§ **Excerpted data**:

*** Begin section ***

Lemma parse_frame_app max l more :
  parse_frame max l ≠ Ok None →
  parse_frame max (l ++ more) =
    o ← parse_frame max l;
    Ok (match o with Some (f, rest) => Some (f, rest ++ more) | None => None end).
Proof.
  intros Hne. destruct (parse_frame max l) as [[[f rest]|]|e| |] eqn:Hp; simpl.
  - apply parse_frame_sound in Hp as [Hf ->]. rewrite <- app_assoc.
    by apply parse_frame_encode.
  - done.
  - destruct (decide (zlen l < 12)) as [|Hge]; [by rewrite parse_frame_short in Hp|].
    destruct (long_list l) as
      (b0&b1&b2&b3&b4&b5&b6&b7&b8&b9&b10&b11&tl&->); [lia|].
    cbn [app parse_frame] in *. destruct (negb _); [done|].
    destruct (FrameType_decode _) as [ft| | |]; try done. revert Hp. run_simpl.
    destruct (bool_decide (ft = TData) && _); [done|].
    set (n := if bool_decide (ft = TData) then _ else 0).
    destruct (Z.ltb_spec (zlen tl) n); [done|].
    destruct (Z.ltb_spec (zlen (tl ++ more)) n); [zlen_lia|].
    rewrite take_app_le by (unfold zlen in *; lia).
    destruct (validate _) as [[]| | |]; done.
  - by apply parse_frame_outcome in Hp.
  - by apply parse_frame_outcome in Hp.
Qed.

(** A strict prefix of a frame is waited for, never refused. *)
Lemma parse_frame_prefix max f p q :
  fits max f → encode f = p ++ q → q ≠ [] → parse_frame max p = Ok None.
Proof.
  intros Hf Hpq Hq. pose proof (parse_frame_encode max f [] Hf) as Hfull.
  rewrite app_nil_r, Hpq in Hfull.
  destruct (parse_frame max p) as [[[f' rest]|]|e| |] eqn:Hp; [|done|..];
    rewrite parse_frame_app, Hp in Hfull by (by rewrite Hp); try done.
  injection Hfull as <- Hnil. by destruct rest, q.
Qed.

(** ** Draining a decoder *)

(** What the receive loop of a session does with a decoder: frames until the
    decoder asks for more bytes. *)
Fixpoint drain_frames (fuel : nat) : M FrameDecoder YamuxError (list Frame) :=
  match fuel with
  | O => lift Diverge
  | S fuel =>
      o ← next_frame;
      match o with
      | None => mret []
      | Some f => fs ← drain_frames fuel; mret (f :: fs)
      end
  end.

Definition feed (chunk : bytes) : M FrameDecoder YamuxError (list Frame) := λ d,
  let d := push chunk d in drain_frames (S (length (unread d))) d.

Fixpoint feed_all (chunks : list bytes) : M FrameDecoder YamuxError (list Frame) :=
  match chunks with
  | [] => mret []
  | c :: chunks => fs ← feed c; gs ← feed_all chunks; mret (fs ++ gs)
  end.

Lemma length_encode f : length (encode f) = (12 + length (payload f))%nat.
Proof. unfold encode. rewrite !length_app, !length_be_bytes. simpl. lia. Qed.

Lemma drain_frames_spec max fs : Forall (fits max) fs → ∀ fuel d w,
  decoder_ok d → max_frame_len d = max → (length (unread d) < fuel)%nat →
  unread d ++ w = concat (encode <$> fs) →
  ∃ fs1 fs2 d', drain_frames fuel d = (d', Ok fs1) ∧ fs = fs1 ++ fs2 ∧
    decoder_ok d' ∧ max_frame_len d' = max ∧
    zlen (buffer d') ≤ zlen (buffer d) ∧
    unread d' ++ w = concat (encode <$> fs2) ∧
    ∀ f fs3, fs2 = f :: fs3 → zlen (unread d') < zlen (encode f).
Proof.
  induction 1 as [|f fs Hf Hfs IH]; intros fuel d w Hd Hmax Hfuel Hw;
    (destruct fuel as [|fuel]; [lia|]); cbn [drain_frames]; unfold mbind, M_bind;
    pose proof (next_frame_parse d Hd) as Hnf; rewrite Hmax in Hnf.
  - apply app_eq_nil in Hw as [Hu ->]. rewrite Hu in Hnf. simpl in Hnf. rewrite Hnf.
    exists [], [], d. rewrite Hu. by split_and!.
  - rewrite fmap_cons, concat_cons in Hw.
    apply app_split_cases in Hw as [(k & Hu & HE)|(k & Hk & HE & ->)].
    + rewrite Hu, parse_frame_encode in Hnf by done.
      destruct (next_frame d) as [d' r]. simpl in Hnf.
      destruct Hnf as (-> & Hk & Hd' & Hmax' & Hb).
      destruct (IH fuel d' w) as (fs1 & fs2 & d2 & Hrun & -> & ? & ? & ? & ? & ?).
      { done. } { congruence. }
      { rewrite Hk. rewrite Hu, length_app, length_encode in Hfuel. lia. }
      { by rewrite Hk. }
      exists (f :: fs1), fs2, d2. rewrite Hrun. split_and!; [done..|lia|done|done].
    + rewrite (parse_frame_prefix max f (unread d) k) in Hnf by done. simpl in Hnf.
      rewrite Hnf. exists [], (f :: fs), d. split_and!; try done.
      { rewrite fmap_cons, concat_cons, HE. by rewrite <- app_assoc. }
      { intros f' fs3 [= <- <-]. rewrite HE, zlen_app. destruct k; [done|]. rewrite zlen_cons. pose proof (zlen_nonneg k). lia. }
Qed.

Lemma push_unread c d :
  decoder_ok d → zlen (buffer d) + zlen c ≤ usize_max →
  decoder_ok (push c d) ∧ unread (push c d) = unread d ++ c.
Proof.
  intros [Ho Hm] Hc. unfold decoder_ok, unread, push. simpl.
  split; [split; zlen_lia|]. rewrite drop_app_le; [done|]. unfold zlen in *. lia.
Qed.

(** What has arrived of a frame that is not complete. *)
Definition incomplete (max : Z) (part : bytes) : Prop :=
  part = [] ∨ ∃ f rest, fits max f ∧ rest ≠ [] ∧ encode f = part ++ rest.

*** End section ***

§ **Action item**: Only the lines from the start of the listing through the line with "intros Hne. destruct" should be repeated, each exactly as it stands.

§ **Output**:
Lemma parse_frame_app max l more :
  parse_frame max l ≠ Ok None →
  parse_frame max (l ++ more) =
    o ← parse_frame max l;
    Ok (match o with Some (f, rest) => Some (f, rest ++ more) | None => None end).
Proof.
  intros Hne. destruct (parse_frame max l) as [[[f rest]|]|e| |] eqn:Hp; simpl.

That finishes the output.